Closed callumparr closed 3 years ago

callumparr commented 3 years ago

Do you have any rough estimate for run time and also expected file size.

My hdf5 is generated and round 100Gb but the data.json file has been running for 2 days and is creeping up to 600Gb. Eventalign file from nanopolish is close to 300Gb. I am little worried what the sys.admin will say. Ideally I like to keep the files for later if I need to run diff.mod again. Do you normally reduce the number of reads to consider per transcript?

Library size is around 2M total reads and around 1.5M passed basecalled reads.

Is this expected file sizes?

ploy-np commented 3 years ago

We have improved the xpore-dataprep script to run faster and require less storage space. But it's in the "fastdataprep" branch. In my experiment, with the new script, it took 4 hours using 1 CPU, 5GB memory for 890,267 reads. For the outputs, it first processed 196GB nanopolish_eventalign.txt into 26GB nanopolish.combine then created 3.5 GB data.json.
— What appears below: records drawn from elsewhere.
(** X13.  [revokeQRCode] answers NoActiveToken exactly when the event has no
    active code; otherwise it deactivates the first active code of the event
    and nothing else, leaving the codes of every other event as they are.
    With at most one active code per event, the event is then left with no
    active code: a second revocation answers NoActiveToken, and no token
    validates for the event. *)
Theorem revokeQRCode_effect eventId s :
  (QRCodeService.revokeQRCode eventId s = Err NoActiveToken
   <-> active_rows eventId (qrCodes s) = [])
  /\ (forall s', QRCodeService.revokeQRCode eventId s = Ok s' ->
      active_rows eventId (qrCodes s') = tail (active_rows eventId (qrCodes s))
      /\ (forall eventId', eventId' <> eventId ->
            active_rows eventId' (qrCodes s') = active_rows eventId' (qrCodes s))
      /\ events s' = events s /\ registrations s' = registrations s
      /\ attendances s' = attendances s
      /\ (one_active s ->
          QRCodeService.revokeQRCode eventId s' = Err NoActiveToken
          /\ forall now token,
               is_ok (QRCodeService.validateCheckinToken now eventId token s') = false)).
Proof.
  unfold QRCodeService.revokeQRCode. split.
  - rewrite <- find_index_None_active.
    destruct (QRCodeService.find_index (QRCodeService.active_for eventId) (qrCodes s))
      as [[i q]|]; split; done.
  - intros s'.
    destruct (QRCodeService.find_index (QRCodeService.active_for eventId) (qrCodes s))
      as [[i q]|] eqn:Hfind; [| done].
    intros [= <-]. simpl.
    rewrite (active_rows_alter_first _ _ _ _ Hfind).
    split; [done |]. split.
    { intros eventId' Hne. by eapply active_rows_alter_other. }
    split; [done |]. split; [done |]. split; [done |].
    intros Hone.
    assert (Hnone : active_rows eventId (alter QRCodeService.deactivate i (qrCodes s)) = []).
    { rewrite (active_rows_alter_first _ _ _ _ Hfind).
      specialize (Hone eventId).
      destruct (active_rows eventId (qrCodes s)) as [| x [| y r]];
        simpl in *; try done; lia. }
    split.
    + apply find_index_None_active in Hnone. by rewrite Hnone.
    + intros now token. unfold QRCodeService.validateCheckinToken. simpl.
      rewrite (no_active_no_match _ _ _ Hnone). repeat case_match; done.
Qed.

(** X13 (witness): the code of the sample event is revoked; the token then
    no longer validates and a second revocation finds nothing. *)
Lemma revokeQRCode_effect_witness :
  QRCodeService.revokeQRCode "e1"
    (post demo_platform demo_env 20 (RevokeQR "e1") deadline_store)
  = Err NoActiveToken.
Proof.
  refine (proj1 (proj2 (proj2 (proj2 (proj2 (proj2
            (proj2 (revokeQRCode_effect "e1" deadline_store) _ _))))) _)).
  - vm_compute. reflexivity.
  - apply one_active_step. intros eventId. simpl. lia.
Defined.
Lemma MONTHS_words :
  forallb (fun e => forallb catalogue_word (fst e)) MONTHS = true.
Proof. vm_compute. reflexivity. Qed.

(** Two words of the catalogue with the same first three letters belong
    to entries with the same month tag. *)
Lemma MONTHS_prefixes :
  forallb (fun e1 => forallb (fun e2 =>
    forallb (fun w1 => forallb (fun w2 =>
      implb (str_eqb (firstn 3 w1) (firstn 3 w2)) (str_eqb (snd e1) (snd e2)))
      (fst e2)) (fst e1)) MONTHS) MONTHS = true.
Proof. vm_compute. reflexivity. Qed.

Lemma MONTHS_tags_NoDup : NoDup (map snd MONTHS).
Proof.
  repeat (constructor;
          [simpl; intros H;
           repeat (destruct H as [H|H]; [discriminate H|]); exact H|]).
  constructor.
Qed.

Lemma search_key3 e tok sp :
  In e MONTHS -> re_search (fst e) tok = Some sp ->
  exists w, In w (fst e) /\
            map fold_key (firstn 3 (skipn (fst sp) tok)) = firstn 3 w.
Proof.
  intros He Hs. unfold re_search in Hs.
  destruct (search_from_word _ _ _ _ Hs) as (_ & w & Hin & Hw).
  rewrite Nat.sub_0_r in Hw. exists w. split; [assumption|].
  pose proof MONTHS_words as HW. rewrite forallb_forall in HW.
  specialize (HW e He). rewrite forallb_forall in HW. specialize (HW w Hin).
  apply andb_true_iff in HW as [Hlow Hlen]. apply Nat.leb_le in Hlen.
  pose proof (word_at_key w _ Hlow Hw) as Hk.
  apply (f_equal (firstn 3)) in Hk. rewrite <- Hk.
  rewrite firstn_map, firstn_firstn.
  replace (Nat.min 3 (length w)) with 3%nat by lia. reflexivity.
Qed.

(** Matches of two entries that start at the same position are matches of
    the same month. *)
Lemma no_start_ties e1 e2 tok sp1 sp2 :
  In e1 MONTHS -> In e2 MONTHS ->
  re_search (fst e1) tok = Some sp1 -> re_search (fst e2) tok = Some sp2 ->
  fst sp1 = fst sp2 -> snd e1 = snd e2.
Proof.
  intros H1 H2 S1 S2 Heq.
  destruct (search_key3 e1 tok sp1 H1 S1) as (w1 & Hw1 & K1).
  destruct (search_key3 e2 tok sp2 H2 S2) as (w2 & Hw2 & K2).
  rewrite Heq in K1. rewrite K1 in K2.
  pose proof MONTHS_prefixes as HP. rewrite forallb_forall in HP.
  specialize (HP e1 H1). rewrite forallb_forall in HP.
  specialize (HP e2 H2). rewrite forallb_forall in HP.
  specialize (HP w1 Hw1). rewrite forallb_forall in HP.
  specialize (HP w2 Hw2).
  rewrite (proj2 (str_eqb_eq _ _) K2) in HP. simpl in HP.
  apply str_eqb_eq. exact HP.
Qed.
(** A [pool_preresume] whose checks pass: the size of the data device
    is read, the table is not shorter than the device, and when it is
    longer the resize and the commit succeed.  It returns 0, and has
    bound the target, cleared [low_water_triggered], put the bios of
    the retry list at the end of the deferred list and woken the
    worker. *)
Lemma pool_preresume_passes t p r0 md1 sb :
  dm_pool_rebind_metadata_device (pmd p) (metadata_dev (private t))
    = (r0, md1) ->
  dm_pool_get_data_dev_size md1 = (0, sb) ->
  sb <= Z.shiftr (len t) (block_shift p) ->
  (sb < Z.shiftr (len t) (block_shift p) ->
     exists md2 md3,
       dm_pool_resize_data_dev md1 (Z.shiftr (len t) (block_shift p))
         = (0, md2) /\
       dm_pool_commit_metadata md2 = (0, md3)) ->
  exists p',
    pool_preresume t p = (0, p') /\
    deferred_bios p' = deferred_bios p ++ retry_list p /\
    retry_list p' = [] /\
    low_water_triggered p' = 0 /\
    trace p' = trace p ++ [Ev_queue_work] /\
    ti p' = Some t.
Proof.
  intros Hbind Hsize Hle Hgrow. unfold pool_preresume, bind_control_target.
  cbn [pmd set_zero_new_blocks set_low_water_mark set_ti].
  rewrite Hbind. rewrite decide_False by (intros Hne; by apply Hne).
  cbv zeta. cbn [pmd block_shift set_pmd set_zero_new_blocks
                 set_low_water_mark set_ti].
  rewrite Hsize. rewrite decide_False by (intros Hne; by apply Hne).
  rewrite decide_False by lia.
  destruct (decide (_ > sb)) as [Hgt|Hgt].
  - destruct Hgrow as (md2 & md3 & Hresize & Hcommit); [lia|].
    rewrite Hresize. rewrite decide_False by (intros Hne; by apply Hne).
    cbn [pmd set_pmd]. rewrite Hcommit.
    rewrite decide_False by (intros Hne; by apply Hne).
    eexists. split; [reflexivity|]. done.
  - eexists. split; [reflexivity|]. done.
Qed.

(** C8.  When the allocation of a data block returns [-ENOSPC],
    [provision_block] and [break_sharing] both run [no_space]: the
    cell is released and its bios are put, in order, at the end of the
    retry list; no bio is completed (the only event that may have been
    raised is the low-water event of the allocation).  A later
    [pool_preresume], on any state [q] of the pool and for a table [t]
    that passes its checks, returns 0: it has put the bios of the
    retry list at the end of the deferred list, emptied the retry
    list, cleared [low_water_triggered] and woken the worker. *)
Theorem no_space_parks_until_preresume
    tc bio block k lookup_result c p data p1 t (q : pool M K) r0 md1 sb :
  ENOSPC ≠ 0 ->
  prison_wf (prison p) -> c ∈ linked (prison p) ->
  alloc_data_block tc p = Some (- ENOSPC, data, p1) ->
  dm_pool_rebind_metadata_device (pmd q) (metadata_dev (private t))
    = (r0, md1) ->
  dm_pool_get_data_dev_size md1 = (0, sb) ->
  sb <= Z.shiftr (len t) (block_shift q) ->
  (sb < Z.shiftr (len t) (block_shift q) ->
     exists md2 md3,
       dm_pool_resize_data_dev md1 (Z.shiftr (len t) (block_shift q))
         = (0, md2) /\
       dm_pool_commit_metadata md2 = (0, md3)) ->
  (let p' := no_space (cell_addr c) p1 in
   provision_block tc bio block (cell_addr c) p = Some p' /\
   break_sharing tc bio block k lookup_result (cell_addr c) p = Some p' /\
   retry_list p' = retry_list p ++ bios c /\
   deferred_bios p' = deferred_bios p /\
   linked (prison p') = others_linked (cell_addr c) (prison p) /\
   (trace p' = trace p \/ trace p' = trace p ++ [Ev_dm_table_event])) /\
  (exists q',
     pool_preresume t q = (0, q') /\
     deferred_bios q' = deferred_bios q ++ retry_list q /\
     retry_list q' = [] /\
     low_water_triggered q' = 0 /\
     trace q' = trace q ++ [Ev_queue_work]).
Proof.
  intros Henospc Hwf Hc Halloc Hbind Hsize Hle Hgrow. split.
  - destruct (dm_pool_get_free_block_count (pmd p)) as [r1 free] eqn:Hfree.
    destruct (alloc_data_block_spec _ _ _ _ _ _ _ Hfree Halloc)
      as (Hpr & Hrl & Hdf & Herr & Hok).
    assert (Hwf1 : prison_wf (prison p1)) by (by rewrite Hpr).
    assert (Hc1 : c ∈ linked (prison p1)) by (by rewrite Hpr).
    destruct (no_space_spec c p1 Hwf1 Hc1)
      as (Hlk & _ & Ht & _ & Hd & Hr & _).
    cbv zeta. unfold provision_block, break_sharing. rewrite Halloc.
    rewrite !(decide_False (P := - ENOSPC = 0)) by lia.
    rewrite !decide_True by done.
    rewrite Hlk, Ht, Hd, Hr, Hpr, Hrl, Hdf. split_and!; try done.
    destruct (decide (r1 = 0)) as [Hz|Hnz].
    + destruct (Hok Hz) as [_ Hev]. case_decide.
      * right. apply Hev.
      * left. apply Hev.
    + destruct (Herr Hnz) as [_ ->]. by left.
  - destruct (pool_preresume_passes t q r0 md1 sb Hbind Hsize Hle Hgrow)
      as (q' & Hq & Hd & Hr & Hl & Ht & _).
    by exists q'.
Qed.

(** C9, as the code has it.  A successful [alloc_data_block], with
    [free] the number of free blocks read before the block is taken.
    If [free] is at most the low-water mark and [low_water_triggered]
    is not set, one [dm_table_event] is raised and
    [low_water_triggered] is set to 1; if the flag is already set, or
    [free] is above the mark, no event is raised and the flag is left
    as it is.  A [pool_preresume], on any state [q] of the pool and for
    a table [t] that passes its checks, returns 0 and has cleared the
    flag. *)
Theorem low_water_event_once
    tc p r1 free data p' t (q : pool M K) r0 md1 sb :
  dm_pool_get_free_block_count (pmd p) = (r1, free) ->
  alloc_data_block tc p = Some (0, data, p') ->
  dm_pool_rebind_metadata_device (pmd q) (metadata_dev (private t))
    = (r0, md1) ->
  dm_pool_get_data_dev_size md1 = (0, sb) ->
  sb <= Z.shiftr (len t) (block_shift q) ->
  (sb < Z.shiftr (len t) (block_shift q) ->
     exists md2 md3,
       dm_pool_resize_data_dev md1 (Z.shiftr (len t) (block_shift q))
         = (0, md2) /\
       dm_pool_commit_metadata md2 = (0, md3)) ->
  (free <= low_water_mark p /\ low_water_triggered p = 0 ->
     trace p' = trace p ++ [Ev_dm_table_event] /\
     low_water_triggered p' = 1) /\
  (low_water_triggered p ≠ 0 \/ low_water_mark p < free ->
     trace p' = trace p /\
     low_water_triggered p' = low_water_triggered p) /\
  (exists q', pool_preresume t q = (0, q') /\ low_water_triggered q' = 0).
Proof.
  intros Hfree Halloc Hbind Hsize Hle Hgrow.
  destruct (alloc_data_block_spec _ _ _ _ _ _ _ Hfree Halloc)
    as (_ & _ & _ & Herr & Hok).
  assert (r1 = 0) as Hr1.
  { destruct (decide (r1 = 0)); [done|]. destruct (Herr n) as [? _]. lia. }
  destruct (Hok Hr1) as [_ Hev]. split_and!.
  - intros Hlow. by rewrite decide_True in Hev.
  - intros Hhigh. rewrite decide_False in Hev; [done|]. lia.
  - destruct (pool_preresume_passes t q r0 md1 sb Hbind Hsize Hle Hgrow)
      as (q' & Hq & _ & _ & Hl & _).
    by exists q'.
Qed.

End Mapping.
(** ** The work lists of the deferred set *)

Section Work_lists.
Implicit Types (m : mapping_ptr) (d : deferred_set).

Lemma all_work_alter (es : list deferred_entry) i e f :
  es !! i = Some e ->
  exists pre post,
    mjoin (work_items <$> es) = pre ++ work_items e ++ post /\
    mjoin (work_items <$> alter f i es) = pre ++ work_items (f e) ++ post.
Proof.
  revert i. induction es as [|x es IH]; intros [|i] Hi; simplify_eq/=.
  - exists [], (mjoin (work_items <$> es)). done.
  - destruct (IH i Hi) as (pre & post & -> & Hr).
    exists (work_items x ++ pre), post. split; [by rewrite <- app_assoc|].
    change (mjoin (work_items <$> alter f i es)
            = pre ++ work_items (f e) ++ post) in Hr.
    rewrite Hr. by rewrite <- app_assoc.
Qed.

Lemma all_work_set_count d i v :
  all_work (set_entry i (set_count v) d) = all_work d.
Proof.
  unfold all_work, set_entry; simpl. generalize (entries d). intros es.
  revert i. induction es as [|x es IH]; intros [|i]; simpl; try done.
  f_equal. apply IH.
Qed.

Lemma all_work_set_work d i e v :
  entries d !! i = Some e ->
  exists pre post,
    all_work d = pre ++ work_items e ++ post /\
    all_work (set_entry i (set_work_items v) d) = pre ++ v ++ post.
Proof.
  intros He. unfold all_work, set_entry; simpl.
  by destruct (all_work_alter _ i e (set_work_items v) He)
    as (pre & post & -> & ->); eauto.
Qed.

Lemma all_work_elem d m : m ∈ all_work d <-> exists k, m ∈ work_at d k.
Proof.
  unfold all_work, work_at. rewrite list_elem_of_join. split.
  - intros (l & Hm & (e & -> & He)%list_elem_of_fmap).
    apply list_elem_of_lookup in He as [k Hk]. exists k. by rewrite Hk.
  - intros (k & Hk). destruct (entries d !! k) as [e|] eqn:He; simpl in Hk.
    + exists (work_items e). split; [done|].
      apply list_elem_of_fmap_2. by eapply list_elem_of_lookup_2.
    + inversion Hk.
Qed.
callumparr commented 3 years ago

Oh cool, that's an impressive reduction. Is that with the --genome added or still considering all transcripts?

ploy-np commented 3 years ago

I tried with the --genome flag, but the performance should be the same without this flag. This was done with the parameters --readcount_min 15 --readcount_max 1000, which is sufficient for xpore-diffmod.

ploy-np commented 3 years ago

Noted that even with the --genome flag, the software still considers all transcripts.